O índice de pessoas com 65 anos ou mais alcançou 21 por cento da população total em 2005, batendo os 20 por cento da Itália, afirmou o governo em um relatório liberado nesta sexta-feira.
A taxa de pessoas com 15 anos ou menos na população total foi a menor do mundo, com 13,6 por cento, ultrapassando a da Bulgária -- de 13,8 por cento --, mostrou o relatório.
- Isso aponta para uma tendência forte em direção à diminuição do número de crianças - disse a repórteres Kuniko Inoguchi, ministra responsável por lidar com a queda na taxa de natalidade, após um encontro do gabinete de governo.
- Estamos determinados a fazer o melhor para lidar com o problema - ressaltou.
A baixa taxa de natalidade e a população cada vez mais idosa do Japão provocaram temores sobre o crescimento futuro da segunda maior economia do mundo e da sustentabilidade de seu sistema previdenciário.
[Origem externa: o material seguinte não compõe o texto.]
(* ===== verification/VirtioOk.v ===== *)
(** The disk driver implements the interface of the block cache: with a device
    that serves requests as the virtio specification says, virtio_disk_rw()
    reads and writes blocks (kernel/virtio_disk.c). *)

From stdpp Require Import base tactics list strings.
From Stdlib Require Import ZArith Lia FunctionalExtensionality.
From coqutil Require Import Byte.
From S2P Require Import Prelude Riscv Mem Core Spinlock Kalloc Vm Pt State Csr Proc Sched Sleeplock Virtio Bio Dll Cache.

Local Open Scope Z_scope.
Local Open Scope kern_scope.

(** ** The device *)

(** The device has put descriptor chain [h] into the used ring, with a good
    status. *)
Definition complete (h : nat) (d : vdisk) : vdisk :=
  set_vd_used_id (u16 (vd_used_id d + 1))
    (set_vd_used_elems (fupd (vd_used_elems d) (vd_used_id d mod Z.of_nat NUM) (Z.of_nat h))
      (set_vd_info_status (fupd (vd_info_status d) h 0) d)).

(** The driver has made one request: chain [h] consists of a header, the data
    of buffer [b], and the status byte. *)
Record posted (d : vdisk) (h : nat) (type sector : Z) (b : nat) : Prop := {
  po_one : vd_avail d 1 = u16 (vd_used_id d + 1);
  po_head : vd_avail d (2 + vd_used_id d mod Z.of_nat NUM) = Z.of_nat h;
  po_chain : exists pa i1 i2 f,
    vd_desc d h = mkdesc (DmaHdr pa type sector) 16 VRING_DESC_F_NEXT (Z.of_nat i1) /\
    vd_desc d i1 = mkdesc (DmaData b) BSIZE f (Z.of_nat i2) /\
    has f VRING_DESC_F_NEXT = true /\ has f VRING_DESC_F_WRITE = (type =? VIRTIO_BLK_T_IN) /\
    vd_desc d i2 = mkdesc (DmaStatus h) 1 VRING_DESC_F_WRITE 0;
}.

Section Device.
Context `{KernelImage} `{World} `{Symbols}.
(* ===== verification/Commit.v ===== *)
(** The log is crash safe (kernel/log.c).

    commit() is shown to perform a fixed sequence of block writes: the logged
    blocks to the log, the header, the blocks to their homes, and the cleared
    header.  recover_from_log(), run on the disk as any prefix of that
    sequence leaves it, brings back either all of the transaction or nothing
    of it. *)

From stdpp Require Import base tactics list strings.
From Stdlib Require Import ZArith Lia FunctionalExtensionality.
From coqutil Require Import Byte Word.LittleEndianList.
From S2P Require Import Prelude Riscv Mem Core Spinlock Kalloc Vm State Csr Proc Sched Sleeplock Virtio Bio Dll Cache Block Log.

Local Open Scope Z_scope.
Local Open Scope kern_scope.

(** ** Sequences of block writes *)

Definition apply_w (W : list (Z * list byte)) (D : Z -> list byte) : Z -> list byte :=
  foldl (fun D w => fupd D w.1 w.2) D W.

Lemma apply_w_snoc W bn d D : apply_w (W ++ [(bn, d)]) D = fupd (apply_w W D) bn d.
Proof. unfold apply_w. by rewrite foldl_app. Qed.

Lemma apply_w_app W W' D : apply_w (W ++ W') D = apply_w W' (apply_w W D).
Proof. unfold apply_w. by rewrite foldl_app. Qed.

Lemma apply_w_notin W D bn : bn ∉ W.*1 -> apply_w W D bn = D bn.
Proof.
  induction W as [|[x d] W IH] using rev_ind; [done|]. rewrite fmap_app, elem_of_app.
  intros Hn. rewrite apply_w_snoc, fupd_ne.
  - apply IH. tauto.
  - intros ->. apply Hn. right. by left.
Qed.

Lemma apply_w_in W D bn d : NoDup W.*1 -> (bn, d) ∈ W -> apply_w W D bn = d.
Proof.
  induction W as [|[x e] W IH] using rev_ind; [by intros _ ?%not_elem_of_nil|].
  rewrite fmap_app, elem_of_app. intros (Hnd & Hx & _)%NoDup_app [Hin|Hin].
  - rewrite apply_w_snoc, fupd_ne; [by apply IH|]. intros ->.
    apply (Hx x); [|by left]. apply list_elem_of_fmap. by exists (x, d).
  - apply list_elem_of_singleton in Hin as [= -> ->]. by rewrite apply_w_snoc, fupd_eq.
Qed.

(** ** Small facts about locked buffers *)

Lemma unheld_hd b bn hs : unheld b ((b, bn) :: hs) = unheld b hs.
Proof. unfold unheld. by rewrite filter_cons_False by (simpl; tauto). Qed.

Lemma unheld_ne b b' bn hs : b' <> b -> unheld b ((b', bn) :: hs) = (b', bn) :: unheld b hs.
Proof. intros. unfold unheld. by rewrite filter_cons_True. Qed.

Lemma settled_nil hs ps bc : settled hs ps [] bc.
Proof. intros b []%not_elem_of_nil. Qed.

Section Commit.
Context `{KernelImage} `{World} `{Symbols} `{BlockDevOk}.
Context (i : nat).

(** The log header in memory lists the blocks [bs]. *)
Record lists (start : Z) (bs : list Z) (l : log) : Prop := {
  li_dev : l_dev l = ROOTDEV;
  li_start : l_start l = start;
  li_n : l_n l = Z.of_nat (length bs);
  li_block : take (length bs) (l_block l) = bs;
  li_len : length (l_block l) = Z.to_nat LOGSIZE;
}.

(** The log blocks lie in front of 2^31, and none of them is itself logged. *)
Record log_area (start : Z) (bs : list Z) : Prop := {
  la_start : 0 <= start /\ start + LOGSIZE < 2 ^ 31;
  la_bs : forall b, b ∈ bs -> 0 <= b < 2 ^ 31 /\ ~ (start <= b < start + LOGSIZE);
  la_nodup : NoDup bs;
  la_len : Z.of_nat (length bs) < LOGSIZE;
}.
A população do Japão - agora, de cerca de 127 milhões - diminuiu no ano passado pela primeira vez desde 1945. Especialistas há tempos prevêem a alteração, mas ela veio dois anos antes do esperado.
A taxa de fertilidade do Japão, ou o número médio de filhos que uma mulher tem durante a vida, caiu para 1,25 em 2005, atingindo a menor taxa da história.
A taxa de natalidade bastante baixa do Japão foi atribuída ao excesso de horas trabalhadas por homens e mulheres, ao alto custo de colocar os filhos em um sistema escolar altamente competitivo e às barreiras no avanço de mulheres na carreira, ao mesmo tempo em que criam os filhos.
O governo disse em dezembro que a população japonesa encolheria pela metade em menos de um século, a menos que algo fosse feito para reverter a queda na taxa de natalidade.